Teenagers and blacks are the most vulnerable to this. 

The analysis of 2002-14 US data has been publicised as the most comprehensive study on the topic. Although it confirms the previously released information, it underscores why researchers view gun violence as a public health crisis.

The report from the Centers for Disease Control and Prevention, which was compiled by analysing death certificates and emergency room reports, involves children and teens through age 17.

According to the findings published on Monday, June 19, in the journal Pediatrics, the yearly toll is nearly 1,300 deaths and almost 6,000 nonfatal gunshot wounds out of which most of them are intentional. Most deaths result from homicides and suicides, while assaults caused most of the nonfatal injuries.

The annual death rate is nearly 2 out of 100,000 children, the rate is twice the number for blacks. It is also observed that nonfatal gunshot wounds injure almost 8 out of 100,000 kids each year.
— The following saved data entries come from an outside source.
Lemma FindTabViewItemFromDragItem_scan_spec item tv :
  containers_are_tabs tv ->
  forall count i,
    0 <= i -> i + Z.of_nat count <= Int32.max_signed ->
    (forall k, i <= k < i + Z.of_nat count -> ContainerFromIndex k tv <> None) ->
    (forall j tab,
        i <= j < i + Z.of_nat count ->
        ContainerFromIndex j tv = Some tab -> Content_is tab item = true ->
        (forall j' tab', i <= j' < j -> ContainerFromIndex j' tv = Some tab' ->
                         Content_is tab' item = false) ->
        FindTabViewItemFromDragItem_scan count i item tv = Returned (Some tab) tv) /\
    ((forall j tab, i <= j < i + Z.of_nat count -> ContainerFromIndex j tv = Some tab ->
                    Content_is tab item = false) ->
     FindTabViewItemFromDragItem_scan count i item tv = Returned None tv).
Proof.
  intros Htabs. induction count as [| count IH]; intros i Hi Hmax Hgen.
  - split; [intros; lia | reflexivity].
  - cbn [FindTabViewItemFromDragItem_scan].
    destruct (ContainerFromIndex i tv) as [c |] eqn:Ec; [| exfalso; apply (Hgen i); [lia | exact Ec]].
    destruct (ContainerFromIndex_In _ _ _ Ec) as (listView & it & El & Hin).
    rewrite (try_as_TabViewItem_of_class c (Htabs _ _ _ El Hin)).
    rewrite Int32_add_in_range by int32.
    destruct (IH (i + 1)) as [IHfound IHnone]; [lia | lia | intros k Hk; apply Hgen; lia |].
    split.
    + intros j tab Hj Hc Hcontent Hbefore.
      destruct (Z.eq_dec i j) as [<- | Hne].
      * assert (c = tab) by congruence. subst c. rewrite Hcontent. reflexivity.
      * rewrite (Hbefore i c) by (lia || assumption).
        apply (IHfound j tab); [lia | assumption | assumption |].
        intros j' tab' Hj'. apply Hbefore. lia.
    + intros Hnone. rewrite (Hnone i c) by (lia || assumption).
      apply IHnone. intros j tab Hj. apply Hnone. lia.
Qed.

(** X9: when the dragged item has no tab for container and none for
    visual parent, and every tab's container is generated and is a tab
    header, the fallback scan never fails: it returns the first tab, in
    index order, whose content is the item, and null when no tab shows
    the item. *)
Theorem FindTabViewItemFromDragItem_by_content (item : IInspectable) (tv : TabView) :
  try_as TabViewItemClass (ContainerFromItem (Some item) tv) = None ->
  try_as TabViewItemClass (GetParent item tv) = None ->
  containers_are_tabs tv ->
  containers_generated tv ->
  Z.of_nat (List.length (TabItems tv)) <= Int32.max_signed ->
  (forall j tab,
      0 <= j < Z.of_nat (List.length (TabItems tv)) ->
      ContainerFromIndex j tv = Some tab -> Content_is tab item = true ->
      (forall j' tab', 0 <= j' < j -> ContainerFromIndex j' tv = Some tab' ->
                       Content_is tab' item = false) ->
      FindTabViewItemFromDragItem item tv = Returned (Some tab) tv) /\
  ((forall j tab, 0 <= j < Z.of_nat (List.length (TabItems tv)) ->
                  ContainerFromIndex j tv = Some tab -> Content_is tab item = false) ->
   FindTabViewItemFromDragItem item tv = Returned None tv).
Proof.
  intros Hc Hp Htabs Hgen Hmax.
  assert (E : FindTabViewItemFromDragItem item tv =
              FindTabViewItemFromDragItem_scan
                (List.length (TabItems tv)) 0 item tv).
  { unfold FindTabViewItemFromDragItem. rewrite Hc.
    assert (Ep : match try_as FrameworkElementClass (Some item) with
                 | Some fe => try_as TabViewItemClass (GetParent fe tv)
                 | None => None
                 end = None).
    { destruct (try_as FrameworkElementClass (Some item)) as [fe |] eqn:Ef; [| reflexivity].
      apply try_as_Some in Ef. injection Ef as <-. exact Hp. }
    rewrite Ep. unfold numItems_of.
    rewrite UInt32_to_int_of_nat by assumption. rewrite Nat2Z.id. reflexivity. }
  rewrite E.
  apply (FindTabViewItemFromDragItem_scan_spec item tv Htabs
           (List.length (TabItems tv)) 0); [lia | lia |].
  intros k Hk. apply Hgen. lia.
Qed.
From 2007-14, suicides have increased from 325 to 532. The suicide rate increased 60 per cent over those years to 1.6 per 100,000. Relationship failures and problems at school were cited as the reasons for one-third of these kids being depressed.

The same time period also saw the number of homicides fall from 1,038 to 699, the rate dropping by 36 percent to less than 1 per 100,000.

Playing with guns and unintentional firing were the reason for most of the unintentional deaths with most of the victims being bystanders. Among kids up to the age of 10, more than 40% accidently shot themselves.

According to The Associated Press and USA TODAY Network, unintentional shooting deaths may be significantly underreported. 

As per the news organisations, during the first six months of 2016, minors died from accidental shootings at their own hands, or at the hands of other children or adults at a pace of one every other day, far more than limited federal statistics indicate.